Operations at the Johnston prison, located about 25 miles (40 kilometers) from Neuse, are suspended temporarily. The prison’s 600 offenders were sent, primarily on Saturday, to facilities in Troy and Morganton, where they are under quarantine following medical screenings. The prisoner shift also required the transfer of about 100 offenders at the Troy prison to one in Columbus County.

The Neuse prison also received shipments of personal protective gear and building disinfectant machines over the weekend, the division said. The state prison system has banned visitations and the receipt of prisoners from county jails. Some nonviolent offenders are being allowed to leave prison early and complete their sentence under community supervision.

State Department of Health and Human Services data showed more than 6,750 positive COVID-19 cases in North Carolina as of Monday morning, or an increase of 270 compared to Sunday. There have been 179 related deaths overall, and about 375 people testing positive are hospitalized currently. For most people, the new coronavirus causes mild or moderate symptoms. For some, it can cause severe illness such as pneumonia, or even death.

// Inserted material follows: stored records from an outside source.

Definition lrangeCommand : command := with_args (fun args =>
  match args with
  | [key; a1; a2] => with_int64 a1 (fun start => with_int64 a2 (fun stop =>
      '(v, err) ← on_db (fun db => LRange db key (int32 start) (int32 stop));
      reply err (writeSliceArray (map Some <$> v))))
  | _ => fail ErrCmdParams
  end).

Definition lclearCommand : command := with_args (fun args =>
  match args with [key] => reply_int (fun db => LClear db key) | _ => fail ErrCmdParams end).

Definition lmclearCommand : command := with_args (fun args =>
  if len args <? 1 then fail ErrCmdParams else reply_int (fun db => LMclear db args)).

Definition lexpireCommand : command := with_args (fun args =>
  match args with
  | [key; a] => with_int64 a (fun duration => reply_int (fun db => LExpire db key duration))
  | _ => fail ErrCmdParams
  end).

Definition lexpireAtCommand : command := with_args (fun args =>
  match args with
  | [key; a] => with_int64 a (fun when => reply_int (fun db => LExpireAt db key when))
  | _ => fail ErrCmdParams
  end).

Definition lttlCommand : command := with_args (fun args =>
  match args with [key] => reply_int (fun db => LTTL db key) | _ => fail ErrCmdParams end).

Definition lpersistCommand : command := with_args (fun args =>
  match args with [key] => reply_int (fun db => LPersist db key) | _ => fail ErrCmdParams end).

(** The keys: every argument but the last, which is the timeout.  How long it is matters to
    the schedule of a blocked client only. *)
Definition lParseBPopArgs (args : list bytes) : list bytes + cmd_error :=
  if len args <? 2 then inr ErrCmdParams
  else match ParseFloat (List.last args []) with
  | inr err => inr (NumError (List.last args []) err)
  | inl _ => inl (removelast args)
  end.

(** The result of a blocking pop: the pair of [popOrWait] inside another pair. *)
Definition pop_array (ay : bytes * (bytes * bytes)) : list value :=
  let '(key, (key', v)) := ay in [VBytes key; VArray [VBytes key'; VBytes v]].

Definition block_on (p : DB -> nat -> list wake -> M (option (option (bytes * (bytes * bytes)) * option error)))
    (k : option (list value) -> option error -> command) : command :=
  c ← get_client;
  res ← on_db (fun db => p db (c_fn c) (c_blocked c db));
  match res with
  | None => mret Waiting
  | Some (ay, err) => k (pop_array <$> ay) err
  end.

Definition blpopCommand : command := with_args (fun args =>
  match lParseBPopArgs args with
  | inr err => fail err
  | inl keys => block_on (fun db => BLPop db keys) (fun ay err => reply err (writeArray ay))
  end).

Definition brpopCommand : command := with_args (fun args =>
  match lParseBPopArgs args with
  | inr err => fail err
  | inl keys => block_on (fun db => BRPop db keys) (fun ay err => reply err (writeArray ay))
  end).

(** The expiration of a list that is moved to itself; [-1] for two lists. *)
Definition source_ttl (source dest : bytes) (k : Z -> command) : command :=
  if bool_decide (source = dest) then
    '(ttl, err) ← on_db (fun db => LTTL db source);
    match err with Some err => fail (DBError err) | None => k ttl end
  else k (-1).

(** The push of a popped element, with the pop reverted when it fails, and the expiration
    set again. *)
Definition push_popped (source dest data : bytes) (ttl : Z) : command :=
  '(_, err) ← on_db (fun db => LPush db dest [data]);
  match err with
  | Some err => _ ← on_db (fun db => RPush db source [data]); fail (DBError err)
  | None =>
      _ ← (if negb (ttl =? -1) then _ ← on_db (fun db => LExpire db source ttl); mret tt else mret tt);
      _ ← write (writeBulk (Some data));
      mret (Return None)
  end.

Definition brpoplpushCommand : command := with_args (fun args =>
  match args with
  | [source; dest; a] =>
      match ParseFloat a with
      | inr err => fail (NumError a err)
      | inl _ =>
          source_ttl source dest (fun ttl =>
            block_on (fun db => BRPop db [source]) (fun ay err =>
              match err with
              | Some err => fail (DBError err)
              | None =>
                  match ay with
                  | None => _ ← write (writeBulk None); mret (Return None)
                  | Some ay =>
                      match ay !! 1%nat with
                      | Some (VBytes data) => push_popped source dest data ttl
                      | _ => fail ErrValue
                      end
                  end
              end))
      end
  | _ => fail ErrCmdParams
  end).

Definition rpoplpushCommand : command := with_args (fun args =>
  match args with
  | [source; dest] =>
      source_ttl source dest (fun ttl =>
        '(data, err) ← on_db (fun db => RPop db source);
        match err with
        | Some err => fail (DBError err)
        | None =>
            match data with
            | None => _ ← write (writeBulk None); mret (Return None)
            | Some data => push_popped source dest data ttl
            end
        end)
  | _ => fail ErrCmdParams
  end).

Definition lkeyexistsCommand : command := with_args (fun args =>
  match args with [key] => reply_int (fun db => LKeyExists db key) | _ => fail ErrCmdParams end).

Definition lTrimCommand : command := with_args (fun args =>
  match args with
  | [key; a1; a2] => with_int64 a1 (fun start => with_int64 a2 (fun stop => reply_ok (fun db => LTrim db key start stop)))
  | _ => fail ErrCmdParams
  end).

Definition with_trim_size (arg : bytes) (k : Z -> command) : command :=
  match StrInt32 (Some arg) None with
  | (_, Some _) => fail ErrValue
  | (trimSize, None) => if trimSize <? 0 then fail ErrValue else k trimSize
  end.

Definition lTrimFrontCommand : command := with_args (fun args =>
  match args with
  | [key; a] => with_trim_size a (fun n => reply_int (fun db => LTrimFront db key n))
  | _ => fail ErrCmdParams
  end).

Definition lTrimBackCommand : command := with_args (fun args =>
  match args with
  | [key; a] => with_trim_size a (fun n => reply_int (fun db => LTrimBack db key n))
  | _ => fail ErrCmdParams
  end).

(** ** Hashes (cmd_hash.go) *)

Definition hsetCommand : command := with_args (fun args =>
  match args with [key; field; value] => reply_int (fun db => HSet db key field value) | _ => fail ErrCmdParams end).

Definition hgetCommand : command := with_args (fun args =>
  match args with [key; field] => reply_bulk (fun db => HGet db key field) | _ => fail ErrCmdParams end).

Definition hexistsCommand : command := with_args (fun args =>
  match args with
  | [key; field] =>
      '(v, err) ← on_db (fun db => HGet db key field);
      reply err (writeInteger (match v with None => 0 | Some _ => 1 end))
  | _ => fail ErrCmdParams
  end).

Definition hdelCommand : command := with_args (fun args =>
  match args with key :: f :: fs => reply_int (fun db => HDel db key (f :: fs)) | _ => fail ErrCmdParams end).

Definition hlenCommand : command := with_args (fun args =>
  match args with [key] => reply_int (fun db => HLen db key) | _ => fail ErrCmdParams end).

Definition hincrbyCommand : command := with_args (fun args =>
  match args with
  | [key; field; a] => with_int64 a (fun delta => reply_int (fun db => HIncrBy db key field delta))
  | _ => fail ErrCmdParams
  end).

Definition hmsetCommand : command := with_args (fun args =>
  match args with
  | key :: rest =>
      if (len args <? 3) || negb (len rest mod 2 =? 0) then fail ErrCmdParams
      else reply_ok (fun db => HMset db key (pairs rest))
  | [] => fail ErrCmdParams
  end).

Definition hmgetCommand : command := with_args (fun args =>
  match args with
  | key :: f :: fs => '(v, err) ← on_db (fun db => HMget db key (f :: fs)); reply err (writeSliceArray v)
  | _ => fail ErrCmdParams
  end).

Definition hgetallCommand : command := with_args (fun args =>
  match args with
  | [key] => '(v, err) ← on_db (fun db => HGetAll db key); reply err (writeFVPairArray v)
  | _ => fail ErrCmdParams
  end).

Democratic Gov. Roy Cooper and DHHS are emphasizing ramp-ups in testing and tracing people in contact with sick residents while deciding if the state’s economy can reopen and movement restrictions are loosened. Cooper’s statewide stay-at-home order expires April 29. Governors in Georgia, Tennessee and South Carolina announced plans Monday to begin easing economic restrictions.

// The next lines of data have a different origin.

Section Refused.
Context {B : Backend} {MO : MapOrder} {PK : Packages} {Cfg : AppConfig} {T : ErrorText}.
Implicit Types (s : client * App).

(** [p] leaves the name of the command. *)
Definition same_cmd {A} (p : CM A) : Prop := forall s, c_cmd (p s).2.1 = c_cmd s.1.

Lemma same_cmd_bind {A C} (p : CM A) (k : A -> CM C) : same_cmd p -> (forall x, same_cmd (k x)) -> same_cmd (p ≫= k).
Proof.
  intros Hp Hk s. unfold mbind, SM_bind. specialize (Hp s). destruct (p s) as [[x|] s1]; [|done]. cbn [snd] in Hp. by rewrite (Hk x s1).
Qed.

Lemma same_cmd_on_db {A} (p : DB -> M A) : same_cmd (on_db p).
Proof. intros [c a]. unfold on_db. destruct (dbs a !! _); [|done]. by destruct (p _ _). Qed.

Lemma brpoplpush_cmd : same_cmd brpoplpushCommand.
Proof.
  autounfold with commands. repeat (intros; cbv beta zeta; lazymatch goal with
    | |- same_cmd (match ?x with _ => _ end) => destruct x
    | |- same_cmd (_ ≫= _) => apply same_cmd_bind
    | |- same_cmd (on_db _) => apply same_cmd_on_db
    | |- same_cmd _ => by intros [c a]
    end).
Qed.

Lemma lookup_refuses cmd p : lookup_cmd cmd = Some p -> (cmd = str "brpoplpush" /\ p = brpoplpushCommand) \/ refuses p.
Proof.
  unfold lookup_cmd. pose proof regCmds_refuse as HF. revert HF. induction regCmds as [|[name f] cmds IH]; intros HF; cbn [lookup_in]; [done|].
  apply Forall_cons in HF as [Hf HF]. case_bool_decide as E; [|by apply IH]. intros [= <-]. destruct Hf as [[= -> ->]|Hf]; [by left|by right].
Qed.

People who don’t think Cooper is moving fast enough plan to gather in front of the Executive Mansion on Tuesday. The demonstration could test the limits of the orders by Cooper and a similar one in Wake County.

Ashley Smith, a co-founder of the ReopenNC group, said on Monday that hundreds of people expected to participate will practice social distancing. U.S. Rep. Dan Bishop, a Charlotte Republican, and a GOP state senator also are expected to attended.

One person at a ReopenNC rally last week was arrested after Raleigh police warned the crowd multiple times that they were violating Cooper’s order. The order, however, doesn’t prevent them from petitioning the governor, Smith said.

“Our constitutional right is not displaceable and it cannot be violated by any executive order,” said Smith, who with her husband operates a payment processing firm in Morganton for businesses. The group, which lists 62,000 members on its Facebook page, is formed on the premise that “this shutdown isn’t sustainable economically,” Smith added.

Responding to a letter from an attorney for ReopenNC seeking guidelines to demonstrate lawfully, Cooper attorney William McKinney wrote on Monday that the governor’s executive order allows outdoor protests to continue.

But the protesters can’t gather in enclosed space and individuals must remain at least 6 feet (2 meters) apart unless they are from the same household, McKinney wrote. It appears many participants in last week’s rally didn’t do that, he added, causing police to intervene.